**Description of the task**
Find the line with "unfold IsWriting. by rewrite Hev." in the records below. Copy it and every line after it, up to and including the line with "Lemma represents_nopeer rg".

[Saved entries]
* * * * * * * * *

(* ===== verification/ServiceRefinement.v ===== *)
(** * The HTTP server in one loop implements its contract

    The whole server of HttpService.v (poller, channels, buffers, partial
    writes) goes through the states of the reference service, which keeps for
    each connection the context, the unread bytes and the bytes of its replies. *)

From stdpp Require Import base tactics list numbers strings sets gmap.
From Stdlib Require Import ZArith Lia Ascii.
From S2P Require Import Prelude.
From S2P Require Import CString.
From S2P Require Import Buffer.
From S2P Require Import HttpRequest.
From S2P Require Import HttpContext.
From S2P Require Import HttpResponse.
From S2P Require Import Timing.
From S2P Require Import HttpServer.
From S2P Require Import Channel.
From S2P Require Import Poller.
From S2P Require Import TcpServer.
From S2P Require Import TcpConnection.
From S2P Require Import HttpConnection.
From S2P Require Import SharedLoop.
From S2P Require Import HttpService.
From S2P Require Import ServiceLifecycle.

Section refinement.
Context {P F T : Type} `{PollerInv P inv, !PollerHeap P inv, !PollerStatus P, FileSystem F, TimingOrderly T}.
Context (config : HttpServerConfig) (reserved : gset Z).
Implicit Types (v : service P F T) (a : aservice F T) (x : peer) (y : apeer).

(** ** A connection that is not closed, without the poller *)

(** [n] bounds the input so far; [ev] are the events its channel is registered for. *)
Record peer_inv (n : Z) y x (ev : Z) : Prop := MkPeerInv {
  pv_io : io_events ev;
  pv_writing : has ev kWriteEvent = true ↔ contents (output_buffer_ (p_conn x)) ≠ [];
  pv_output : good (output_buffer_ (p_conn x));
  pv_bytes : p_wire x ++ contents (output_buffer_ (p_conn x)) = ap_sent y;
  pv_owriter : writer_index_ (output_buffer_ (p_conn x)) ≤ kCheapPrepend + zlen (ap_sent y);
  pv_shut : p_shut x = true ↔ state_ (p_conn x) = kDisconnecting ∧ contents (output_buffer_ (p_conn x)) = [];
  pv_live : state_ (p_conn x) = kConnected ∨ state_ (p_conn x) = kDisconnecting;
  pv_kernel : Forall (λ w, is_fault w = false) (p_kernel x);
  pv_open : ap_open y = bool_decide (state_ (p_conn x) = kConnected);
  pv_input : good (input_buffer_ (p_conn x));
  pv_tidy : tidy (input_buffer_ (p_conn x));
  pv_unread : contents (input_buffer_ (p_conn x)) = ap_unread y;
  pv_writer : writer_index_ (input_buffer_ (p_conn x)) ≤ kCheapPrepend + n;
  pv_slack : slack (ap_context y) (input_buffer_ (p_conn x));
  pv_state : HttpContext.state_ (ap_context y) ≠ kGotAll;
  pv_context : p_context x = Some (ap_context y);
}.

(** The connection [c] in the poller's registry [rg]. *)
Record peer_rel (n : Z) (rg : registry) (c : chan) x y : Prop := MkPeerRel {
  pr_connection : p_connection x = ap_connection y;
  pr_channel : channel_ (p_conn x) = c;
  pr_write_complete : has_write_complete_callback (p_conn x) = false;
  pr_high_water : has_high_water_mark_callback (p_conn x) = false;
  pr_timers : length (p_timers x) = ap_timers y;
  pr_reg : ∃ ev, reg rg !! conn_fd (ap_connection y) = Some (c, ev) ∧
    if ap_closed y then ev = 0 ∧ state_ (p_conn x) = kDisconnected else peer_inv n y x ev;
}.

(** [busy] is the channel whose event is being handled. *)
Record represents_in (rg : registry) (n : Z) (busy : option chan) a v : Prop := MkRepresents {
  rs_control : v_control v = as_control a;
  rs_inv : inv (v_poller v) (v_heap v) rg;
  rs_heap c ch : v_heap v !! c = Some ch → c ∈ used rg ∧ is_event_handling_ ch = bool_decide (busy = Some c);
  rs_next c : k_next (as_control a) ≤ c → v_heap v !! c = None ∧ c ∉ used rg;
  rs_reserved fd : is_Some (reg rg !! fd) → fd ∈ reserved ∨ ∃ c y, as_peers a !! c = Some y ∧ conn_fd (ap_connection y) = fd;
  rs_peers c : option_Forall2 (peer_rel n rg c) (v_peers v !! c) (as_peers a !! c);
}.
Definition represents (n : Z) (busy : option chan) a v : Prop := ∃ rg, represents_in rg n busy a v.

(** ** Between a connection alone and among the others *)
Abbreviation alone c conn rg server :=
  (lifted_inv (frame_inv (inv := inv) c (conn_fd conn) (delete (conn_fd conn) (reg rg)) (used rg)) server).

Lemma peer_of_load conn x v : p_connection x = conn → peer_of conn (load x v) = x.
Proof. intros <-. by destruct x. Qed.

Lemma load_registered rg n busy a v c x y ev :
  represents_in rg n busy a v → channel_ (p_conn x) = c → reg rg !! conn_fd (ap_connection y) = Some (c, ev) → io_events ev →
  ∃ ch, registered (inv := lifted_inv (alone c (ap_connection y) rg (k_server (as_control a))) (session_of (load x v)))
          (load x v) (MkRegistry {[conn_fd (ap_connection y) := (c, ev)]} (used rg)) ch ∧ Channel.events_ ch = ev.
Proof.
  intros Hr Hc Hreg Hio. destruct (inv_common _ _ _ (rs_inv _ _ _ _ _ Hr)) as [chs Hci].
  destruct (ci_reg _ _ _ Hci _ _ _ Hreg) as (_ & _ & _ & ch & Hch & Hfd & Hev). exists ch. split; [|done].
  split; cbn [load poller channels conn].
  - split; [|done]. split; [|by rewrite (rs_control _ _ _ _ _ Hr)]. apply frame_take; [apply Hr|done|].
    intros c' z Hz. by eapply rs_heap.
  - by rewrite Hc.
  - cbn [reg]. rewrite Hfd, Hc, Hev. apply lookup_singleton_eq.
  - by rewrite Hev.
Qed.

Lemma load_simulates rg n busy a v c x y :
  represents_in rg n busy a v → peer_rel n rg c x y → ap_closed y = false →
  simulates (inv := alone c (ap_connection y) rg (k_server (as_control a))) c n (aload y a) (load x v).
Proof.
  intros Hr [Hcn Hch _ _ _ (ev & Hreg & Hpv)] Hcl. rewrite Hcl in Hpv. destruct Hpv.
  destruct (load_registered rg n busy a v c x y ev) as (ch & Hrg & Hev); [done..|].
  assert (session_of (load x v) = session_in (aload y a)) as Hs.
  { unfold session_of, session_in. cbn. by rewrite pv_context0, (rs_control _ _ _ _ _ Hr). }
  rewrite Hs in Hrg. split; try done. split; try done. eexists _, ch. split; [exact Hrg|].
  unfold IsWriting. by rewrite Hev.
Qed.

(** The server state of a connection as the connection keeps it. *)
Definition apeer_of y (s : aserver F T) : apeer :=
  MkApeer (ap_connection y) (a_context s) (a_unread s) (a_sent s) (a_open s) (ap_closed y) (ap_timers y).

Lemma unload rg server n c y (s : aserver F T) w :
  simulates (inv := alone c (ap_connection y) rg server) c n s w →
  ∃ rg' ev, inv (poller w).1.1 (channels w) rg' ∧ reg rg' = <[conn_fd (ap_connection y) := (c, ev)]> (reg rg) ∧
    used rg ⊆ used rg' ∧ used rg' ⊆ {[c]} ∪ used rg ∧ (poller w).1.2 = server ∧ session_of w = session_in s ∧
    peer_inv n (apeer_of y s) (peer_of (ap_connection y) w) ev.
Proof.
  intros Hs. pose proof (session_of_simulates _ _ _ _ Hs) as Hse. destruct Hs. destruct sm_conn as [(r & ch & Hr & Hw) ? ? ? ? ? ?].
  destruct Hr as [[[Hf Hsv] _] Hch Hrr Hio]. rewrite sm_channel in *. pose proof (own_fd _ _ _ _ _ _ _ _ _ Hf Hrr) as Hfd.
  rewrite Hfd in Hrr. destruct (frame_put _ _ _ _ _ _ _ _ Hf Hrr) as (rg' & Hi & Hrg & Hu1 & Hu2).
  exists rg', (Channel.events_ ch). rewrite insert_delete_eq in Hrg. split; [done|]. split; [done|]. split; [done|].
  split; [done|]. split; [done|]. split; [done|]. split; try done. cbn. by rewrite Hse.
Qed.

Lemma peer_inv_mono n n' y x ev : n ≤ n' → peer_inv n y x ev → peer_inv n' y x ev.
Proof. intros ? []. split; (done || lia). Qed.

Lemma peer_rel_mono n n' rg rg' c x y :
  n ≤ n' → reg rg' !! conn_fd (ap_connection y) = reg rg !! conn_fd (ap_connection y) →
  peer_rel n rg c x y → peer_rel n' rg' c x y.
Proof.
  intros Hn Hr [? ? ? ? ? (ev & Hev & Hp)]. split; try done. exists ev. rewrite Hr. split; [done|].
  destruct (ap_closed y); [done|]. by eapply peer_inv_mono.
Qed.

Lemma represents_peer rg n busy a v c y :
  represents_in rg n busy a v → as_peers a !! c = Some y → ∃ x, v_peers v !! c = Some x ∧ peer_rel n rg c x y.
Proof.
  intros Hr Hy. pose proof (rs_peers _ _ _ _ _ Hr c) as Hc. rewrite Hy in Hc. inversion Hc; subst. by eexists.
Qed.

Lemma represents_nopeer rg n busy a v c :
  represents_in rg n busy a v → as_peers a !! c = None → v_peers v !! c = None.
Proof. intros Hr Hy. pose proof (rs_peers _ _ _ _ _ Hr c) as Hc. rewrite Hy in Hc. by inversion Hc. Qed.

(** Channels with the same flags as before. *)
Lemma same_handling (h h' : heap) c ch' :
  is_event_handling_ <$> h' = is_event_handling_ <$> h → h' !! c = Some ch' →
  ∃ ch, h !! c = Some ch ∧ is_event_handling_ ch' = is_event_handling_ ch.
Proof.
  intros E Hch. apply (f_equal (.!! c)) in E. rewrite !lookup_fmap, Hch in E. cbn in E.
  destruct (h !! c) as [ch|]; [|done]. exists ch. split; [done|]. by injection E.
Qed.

* * * * * * * * *

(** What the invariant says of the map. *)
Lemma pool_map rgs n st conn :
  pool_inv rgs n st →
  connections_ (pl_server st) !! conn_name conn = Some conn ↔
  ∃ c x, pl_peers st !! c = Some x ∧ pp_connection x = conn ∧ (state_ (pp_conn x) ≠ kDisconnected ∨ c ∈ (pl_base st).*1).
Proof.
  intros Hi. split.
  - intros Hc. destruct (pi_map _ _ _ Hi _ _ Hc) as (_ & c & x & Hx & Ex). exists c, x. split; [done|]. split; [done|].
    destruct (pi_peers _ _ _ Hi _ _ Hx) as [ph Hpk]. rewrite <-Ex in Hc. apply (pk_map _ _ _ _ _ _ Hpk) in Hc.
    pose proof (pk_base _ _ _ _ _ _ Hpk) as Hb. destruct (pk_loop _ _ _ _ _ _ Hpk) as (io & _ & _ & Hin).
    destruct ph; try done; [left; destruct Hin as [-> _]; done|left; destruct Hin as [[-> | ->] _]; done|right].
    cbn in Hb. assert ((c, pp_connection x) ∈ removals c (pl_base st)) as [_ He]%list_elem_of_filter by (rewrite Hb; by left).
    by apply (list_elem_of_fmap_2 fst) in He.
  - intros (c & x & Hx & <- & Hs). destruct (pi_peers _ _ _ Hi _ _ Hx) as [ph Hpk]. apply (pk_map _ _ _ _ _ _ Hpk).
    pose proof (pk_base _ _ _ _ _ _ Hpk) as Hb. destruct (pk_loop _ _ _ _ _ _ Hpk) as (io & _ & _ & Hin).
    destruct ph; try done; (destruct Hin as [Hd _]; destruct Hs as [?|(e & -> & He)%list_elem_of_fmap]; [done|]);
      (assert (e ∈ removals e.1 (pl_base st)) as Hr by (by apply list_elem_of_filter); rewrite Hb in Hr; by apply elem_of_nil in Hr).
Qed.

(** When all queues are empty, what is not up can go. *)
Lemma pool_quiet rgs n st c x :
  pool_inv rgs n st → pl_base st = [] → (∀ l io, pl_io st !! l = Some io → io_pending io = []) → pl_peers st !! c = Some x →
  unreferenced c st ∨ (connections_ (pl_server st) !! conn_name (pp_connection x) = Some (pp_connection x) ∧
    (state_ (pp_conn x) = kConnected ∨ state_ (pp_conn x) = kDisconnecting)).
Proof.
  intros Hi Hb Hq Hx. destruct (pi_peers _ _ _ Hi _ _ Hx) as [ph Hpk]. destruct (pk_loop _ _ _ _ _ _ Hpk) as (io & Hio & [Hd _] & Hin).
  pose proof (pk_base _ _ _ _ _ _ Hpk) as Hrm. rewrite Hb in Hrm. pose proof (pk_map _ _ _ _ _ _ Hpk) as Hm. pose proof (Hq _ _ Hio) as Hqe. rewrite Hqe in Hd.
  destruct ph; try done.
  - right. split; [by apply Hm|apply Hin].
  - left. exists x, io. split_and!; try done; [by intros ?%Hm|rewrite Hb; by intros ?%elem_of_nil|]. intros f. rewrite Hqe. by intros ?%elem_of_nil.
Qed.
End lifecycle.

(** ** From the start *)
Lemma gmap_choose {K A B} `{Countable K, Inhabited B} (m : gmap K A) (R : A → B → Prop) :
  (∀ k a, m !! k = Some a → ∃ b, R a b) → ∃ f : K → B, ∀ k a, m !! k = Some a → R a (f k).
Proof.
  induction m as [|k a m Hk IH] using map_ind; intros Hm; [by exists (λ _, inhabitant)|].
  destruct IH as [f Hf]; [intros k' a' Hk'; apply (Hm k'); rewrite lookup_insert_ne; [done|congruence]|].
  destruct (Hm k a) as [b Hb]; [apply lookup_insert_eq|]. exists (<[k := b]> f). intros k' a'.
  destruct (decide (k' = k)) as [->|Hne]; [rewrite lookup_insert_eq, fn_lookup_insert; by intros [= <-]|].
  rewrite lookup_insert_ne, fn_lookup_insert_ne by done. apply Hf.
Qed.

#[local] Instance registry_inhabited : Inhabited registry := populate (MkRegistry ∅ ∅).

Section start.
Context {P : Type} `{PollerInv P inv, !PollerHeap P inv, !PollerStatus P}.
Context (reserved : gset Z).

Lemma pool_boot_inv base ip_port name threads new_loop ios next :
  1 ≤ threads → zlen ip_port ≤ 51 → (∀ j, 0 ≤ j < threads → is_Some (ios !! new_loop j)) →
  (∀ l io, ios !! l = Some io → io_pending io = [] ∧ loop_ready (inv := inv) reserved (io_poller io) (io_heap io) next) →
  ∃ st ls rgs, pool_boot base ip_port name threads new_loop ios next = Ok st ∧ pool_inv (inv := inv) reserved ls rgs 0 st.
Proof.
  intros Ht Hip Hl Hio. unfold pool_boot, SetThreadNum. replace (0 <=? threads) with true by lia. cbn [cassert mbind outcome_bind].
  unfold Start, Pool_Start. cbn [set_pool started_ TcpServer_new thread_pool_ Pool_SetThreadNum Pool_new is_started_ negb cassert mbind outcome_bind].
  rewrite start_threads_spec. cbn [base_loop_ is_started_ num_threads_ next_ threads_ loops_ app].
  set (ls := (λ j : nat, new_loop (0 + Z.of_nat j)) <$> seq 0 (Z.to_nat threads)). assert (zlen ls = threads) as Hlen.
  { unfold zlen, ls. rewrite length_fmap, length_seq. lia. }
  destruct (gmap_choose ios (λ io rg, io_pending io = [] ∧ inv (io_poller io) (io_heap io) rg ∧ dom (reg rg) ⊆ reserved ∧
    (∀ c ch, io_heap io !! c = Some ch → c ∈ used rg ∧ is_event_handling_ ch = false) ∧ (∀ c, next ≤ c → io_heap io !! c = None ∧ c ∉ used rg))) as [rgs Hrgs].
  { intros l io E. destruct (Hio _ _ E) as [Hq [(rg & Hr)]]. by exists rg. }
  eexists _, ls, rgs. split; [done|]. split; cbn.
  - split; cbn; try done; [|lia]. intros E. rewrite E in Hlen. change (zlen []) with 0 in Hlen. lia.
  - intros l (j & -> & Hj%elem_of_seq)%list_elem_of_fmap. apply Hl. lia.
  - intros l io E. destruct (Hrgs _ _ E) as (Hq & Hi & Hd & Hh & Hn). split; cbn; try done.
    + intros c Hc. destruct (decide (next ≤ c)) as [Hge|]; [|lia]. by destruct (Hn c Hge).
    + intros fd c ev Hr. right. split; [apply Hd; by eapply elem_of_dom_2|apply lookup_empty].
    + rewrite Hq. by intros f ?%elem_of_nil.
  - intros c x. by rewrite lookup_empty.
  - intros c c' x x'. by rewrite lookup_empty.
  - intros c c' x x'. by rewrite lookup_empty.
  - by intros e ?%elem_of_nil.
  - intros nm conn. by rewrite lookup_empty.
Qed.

* * * * * * * * *

**Completed task**
  unfold IsWriting. by rewrite Hev.
Qed.

(** The server state of a connection as the connection keeps it. *)
Definition apeer_of y (s : aserver F T) : apeer :=
  MkApeer (ap_connection y) (a_context s) (a_unread s) (a_sent s) (a_open s) (ap_closed y) (ap_timers y).

Lemma unload rg server n c y (s : aserver F T) w :
  simulates (inv := alone c (ap_connection y) rg server) c n s w →
  ∃ rg' ev, inv (poller w).1.1 (channels w) rg' ∧ reg rg' = <[conn_fd (ap_connection y) := (c, ev)]> (reg rg) ∧
    used rg ⊆ used rg' ∧ used rg' ⊆ {[c]} ∪ used rg ∧ (poller w).1.2 = server ∧ session_of w = session_in s ∧
    peer_inv n (apeer_of y s) (peer_of (ap_connection y) w) ev.
Proof.
  intros Hs. pose proof (session_of_simulates _ _ _ _ Hs) as Hse. destruct Hs. destruct sm_conn as [(r & ch & Hr & Hw) ? ? ? ? ? ?].
  destruct Hr as [[[Hf Hsv] _] Hch Hrr Hio]. rewrite sm_channel in *. pose proof (own_fd _ _ _ _ _ _ _ _ _ Hf Hrr) as Hfd.
  rewrite Hfd in Hrr. destruct (frame_put _ _ _ _ _ _ _ _ Hf Hrr) as (rg' & Hi & Hrg & Hu1 & Hu2).
  exists rg', (Channel.events_ ch). rewrite insert_delete_eq in Hrg. split; [done|]. split; [done|]. split; [done|].
  split; [done|]. split; [done|]. split; [done|]. split; try done. cbn. by rewrite Hse.
Qed.

Lemma peer_inv_mono n n' y x ev : n ≤ n' → peer_inv n y x ev → peer_inv n' y x ev.
Proof. intros ? []. split; (done || lia). Qed.

Lemma peer_rel_mono n n' rg rg' c x y :
  n ≤ n' → reg rg' !! conn_fd (ap_connection y) = reg rg !! conn_fd (ap_connection y) →
  peer_rel n rg c x y → peer_rel n' rg' c x y.
Proof.
  intros Hn Hr [? ? ? ? ? (ev & Hev & Hp)]. split; try done. exists ev. rewrite Hr. split; [done|].
  destruct (ap_closed y); [done|]. by eapply peer_inv_mono.
Qed.

Lemma represents_peer rg n busy a v c y :
  represents_in rg n busy a v → as_peers a !! c = Some y → ∃ x, v_peers v !! c = Some x ∧ peer_rel n rg c x y.
Proof.
  intros Hr Hy. pose proof (rs_peers _ _ _ _ _ Hr c) as Hc. rewrite Hy in Hc. inversion Hc; subst. by eexists.
Qed.

Lemma represents_nopeer rg n busy a v c :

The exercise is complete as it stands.